BRIEF: Among the entries, which lines carry the string "numbers"? Copy each of them.
++++ DATA SHOWN
(** The entries that the answers among [events] put in the log, in call
    order. *)
Fixpoint logged (events : list Event) : list AnswerLog :=
  match events with
  | [] => []
  | Answer q answer fix_ now :: rest =>
      {| questionId := q; timestamp := now;
         location := match fix_ with Ok loc => Some loc | Threw _ => None end;
         answerType := getAnswerType answer;
         answerLength := getAnswerLength answer |} :: logged rest
  | Tick _ :: rest => logged rest
  end.

(** The interval handle and the tracking flag go together. *)
Definition tracking_consistent (s : Service) : Prop :=
  isTracking s = true → locationWatcher s ≠ None.

(** The digest of a record's own seven hashed fields. *)
Definition digest (d : VerificationData) : string :=
  Js.to_hex (Z.abs (hash_string (JSON_stringify (hash_payload d)))).

Definition is_hex_digit (c : ascii) : bool :=
  let n := nat_of_ascii c in
  ((48 <=? n) && (n <=? 57) || (97 <=? n) && (n <=? 102))%nat.

End Entries.
End RecorderView.

(** ** Views of a sync run *)

Module SyncView.
Import StorageService SyncService Calls.
Section Run.
Context `{Host}.

(** The packets a run that starts on store [w] is given. *)
Definition pending_of (env : RunEnv) (w : World) : list Packet :=
  match (getSurveyPacketsForSync (list_io env) w).2 with
  | Ok pendingPackets => pendingPackets
  | Threw _ => []
  end.

(** The store calls of the loop: one [markPacketAsSynced] for each
    packet whose upload resolves, the packet at the head having index
    [i]. *)
Fixpoint marks_from (env : RunEnv) (i : nat) (packets : list Packet)
    : list Call :=
  match packets with
  | [] => []
  | packet :: rest =>
      match upload (per_packet env i) with
      | Ok _ =>
          MarkSynced (mark_io (per_packet env i))
            (mark_now (per_packet env i)) (surveyId packet)
          :: marks_from env (S i) rest
      | Threw _ => marks_from env (S i) rest
      end
  end.

(** Whether the upload resolves, for each packet from index [i] on. *)
Fixpoint upload_outcomes (env : RunEnv) (i : nat) (packets : list Packet)
    : list bool :=
  match packets with
  | [] => []
  | _ :: rest =>
      is_ok (upload (per_packet env i)) :: upload_outcomes env (S i) rest
  end.

(** [(k / n) * 100] as the numbers compute it: the progress after [k]
    of [n] packets. *)
Definition percent (k n : nat) : Q :=
  Double.mul (Double.div (Double.of_nat k) (Double.of_nat n)) (100 # 1).

(** The snapshot [getSyncStatus] resolves with. *)
Record SyncStatus : Type := {
  st_isOnline : bool;
  st_isSyncing : bool;
  st_syncProgress : Q;
  st_pendingSync : nat;
  st_syncedSurveys : nat;
  st_totalSurveys : nat
}.

(** [getSyncStatus()] *)
Definition getSyncStatus (io : HostIO) (now : string) (st : System)
    : System * Result SyncStatus :=
  match getStorageStats io now (store st) with
  | (w, Threw e) => (set_store w st, Threw e)
  | (w, Ok storageStats) =>
      (set_store w st,
       Ok {| st_isOnline := isOnline (sync st);
             st_isSyncing := isSyncing (sync st);
             st_syncProgress := syncProgress (sync st);
             st_pendingSync := pendingSync storageStats;
             st_syncedSurveys := syncedSurveys storageStats;
             st_totalSurveys := completedSurveys storageStats |})
  end.

(** Every upload of the run resolves and the medium accepts every read
    and write of the run. *)
Definition all_accepted (env : RunEnv) : Prop :=
  read_ok (list_io env) = true ∧
  ∀ i : nat,
    upload (per_packet env i) = Ok tt ∧
    read_ok (mark_io (per_packet env i)) = true ∧
    write_ok (mark_io (per_packet env i)) = true.

End Run.
End SyncView.

(** ** SurveyScreen *)

Module SurveyScreen.

(** A question descriptor; the prompt and the options are only shown. *)
Record Question : Type := {
  id : Z;
  type : string;
  required : bool
}.

(** The question list of the component. *)
Definition questions : list Question := [
  {| id := 1; type := "multiple_choice"; required := true |};
  {| id := 2; type := "text"; required := true |};
  {| id := 3; type := "multiple_choice"; required := true |};
  {| id := 4; type := "audio"; required := false |};
  {| id := 5; type := "photo"; required := false |};
  {| id := 6; type := "text"; required := true |}
].

(** The state hooks the navigation reads and writes; [answers] maps a
    question id to the answer given, a missing key reads as undefined. *)
Record State : Type := {
  currentQuestionIndex : nat;
  answers : gmap Z Js.Value;
  notes : string
}.

Definition initial : State :=
  {| currentQuestionIndex := 0; answers := ∅; notes := "" |}.

(** What the user is told. *)
Inductive Feedback : Type :=
| Quiet
| Alert (message : string).

(** [answer !== undefined && answer !== '' && answer !== null] *)
Definition answered (answer : option Js.Value) : bool :=
  match answer with
  | None | Some Js.Undefined | Some Js.Null => false
  | Some (Js.Str s) => negb (String.eqb s "")
  | Some _ => true
  end.

Section Component.
Context `{Host}.
Variable qs : list Question.

(** [questions[currentQuestionIndex]] *)
Definition currentQuestion (st : State) : option Question :=
  qs !! currentQuestionIndex st.

(** [canProceed()]; reading [required] of a missing question throws. *)
Definition canProceed (st : State) : Result bool :=
  match currentQuestion st with
  | None => Threw "TypeError"
  | Some q =>
      if negb (required q) then Ok true
      else Ok (answered (answers st !! id q))
  end.

(** [handleNext()] *)
Definition handleNext (st : State) : State :=
  if decide (currentQuestionIndex st < length qs - 1)
  then {| currentQuestionIndex := currentQuestionIndex st + 1;
          answers := answers st; notes := "" |}
  else st.

(** [handlePrevious()] *)
Definition handlePrevious (st : State) : State :=
  if decide (0 < currentQuestionIndex st)
  then {| currentQuestionIndex := currentQuestionIndex st - 1;
          answers := answers st; notes := "" |}
  else st.

(** [handleAnswerChange(value)]: the answer is stored under the id of
    the current question and logged with the recorder. *)
Definition handleAnswerChange (value : Js.Value) (fix_ : Result Location)
    (now : string) (st : State) (rec : VerificationService.Service)
    : Result (State * VerificationService.Service) :=
  match currentQuestion st with
  | None => Threw "TypeError"
  | Some q =>
      Ok ({| currentQuestionIndex := currentQuestionIndex st;
             answers := <[id q := value]> (answers st);
             notes := notes st |},
          (VerificationService.logAnswer (Js.Number (id q)) value fix_ now
             rec).1)
  end.

(** The footer shows the complete button on the last question and the
    next button otherwise. *)
Definition shows_complete (st : State) : bool :=
  bool_decide (Z.of_nat (currentQuestionIndex st) = Z.of_nat (length qs) - 1)%Z.

(** [disabled] of the next button and of the complete button. *)
Definition proceed_enabled (st : State) : bool :=
  match canProceed st with Ok b => b | Threw _ => false end.

(** What the user does on the screen. *)
Inductive Click : Type :=
| ChangeAnswer (value : Js.Value) (fix_ : Result Location) (now : string)
| PressNext
| PressPrevious.

Definition click (c : Click) (p : State * VerificationService.Service)
    : State * VerificationService.Service :=
  match c with
  | ChangeAnswer value fix_ now =>
      match handleAnswerChange value fix_ now p.1 p.2 with
      | Ok p' => p'
      | Threw _ => p
      end
  | PressNext =>
      if negb (shows_complete p.1) && proceed_enabled p.1
      then (handleNext p.1, p.2) else p
  | PressPrevious =>
      if bool_decide (currentQuestionIndex p.1 = 0) then p
      else (handlePrevious p.1, p.2)
  end.

Definition clicks (cs : list Click)
    (p : State * VerificationService.Service)
    : State * VerificationService.Service :=
  fold_left (fun p c => click c p) cs p.

(** The index is on a question and every required question before it
    has an answer. *)
Definition on_track (st : State) : Prop :=
  currentQuestionIndex st < length qs ∧
  ∀ (i : nat) (q : Question),
    i < currentQuestionIndex st → qs !! i = Some q → required q = true →
    answered (answers st !! id q) = true.

(** The packet [handleComplete] assembles; [packet_body] is the value
    of its [answers], [notes] and [verification] properties.  The
    survey ids of the dashboard are numbers; the store's key is written
    as the decimal string the fallback interpolates into its key (so
    the object store lists such packets in the order of these strings,
    where the browser orders the numbers). *)
Variable packet_body :
  gmap Z Js.Value → string → VerificationService.VerificationPacket → Js.Value.

Definition surveyPacket (survey_id : Z) (now : string) (st : State)
    (final : VerificationService.VerificationPacket)
    : StorageService.Packet := {|
  StorageService.surveyId := pretty survey_id;
  StorageService.status := Js.Str "completed";
  StorageService.syncStatus := Js.Undefined;
  StorageService.createdAt := None;
  StorageService.syncedAt := None;
  StorageService.completedAt := Some now;
  StorageService.body := packet_body (answers st) (notes st) final
|}.

(** [handleComplete()]: [onComplete] is the callback of the parent,
    acting on the parent's state and telling the user what the parent
    has to say; the screen itself alerts when the recorder throws. *)
Definition handleComplete {T : Type}
    (onComplete : StorageService.Packet → T → T * Feedback) (survey_id : Z)
    (fix_ : Result Location) (endT doneT now : string) (st : State)
    (rec : VerificationService.Service) (parent : T)
    : (VerificationService.Service * T) * Feedback :=
  match VerificationService.completeSurvey fix_ endT doneT rec with
  | (rec', Threw _) =>
      ((rec', parent), Alert "Failed to save survey. Please try again.")
  | (rec', Ok final) =>
      let done := onComplete (surveyPacket survey_id now st final) parent in
      ((rec', done.1), done.2)
  end.

End Component.
End SurveyScreen.

(** ** LoginScreen *)

Module LoginScreen.

Record User : Type := {
  email : string;
  name : string
}.

Inductive Outcome : Type :=
| LoggedIn (userData : User)
| ShowError (message : string).

(** [s.includes(c)] for a one-character needle. *)
Fixpoint includes (c : ascii) (s : string) : bool :=
  match s with
  | EmptyString => false
  | String a rest => Ascii.eqb a c || includes c rest
  end.

(** [s.split(c)[0]]: the part before the first [c]. *)
Fixpoint before (c : ascii) (s : string) : string :=
  match s with
  | EmptyString => EmptyString
  | String a rest =>
      if Ascii.eqb a c then EmptyString else String a (before c rest)
  end.

Definition at_sign : ascii := ascii_of_nat 64.

(** [handleLogin]: what the form does with the two fields. *)
Definition handleLogin (email password : string) : Outcome :=
  if String.eqb email "" || String.eqb password ""
  then ShowError "Please enter both email and password"
  else if includes at_sign email && (6 <=? String.length password)%nat
  then LoggedIn {| email := email; name := before at_sign email |}
  else ShowError
         "Invalid email or password (password must be at least 6 characters)".

End LoginScreen.

(** ** DashboardScreen *)

Module DashboardScreen.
++++++++
EXERCISE RESPONSE:
(** [(k / n) * 100] as the numbers compute it: the progress after [k]
    survey ids of the dashboard are numbers; the store's key is written
    where the browser orders the numbers). *)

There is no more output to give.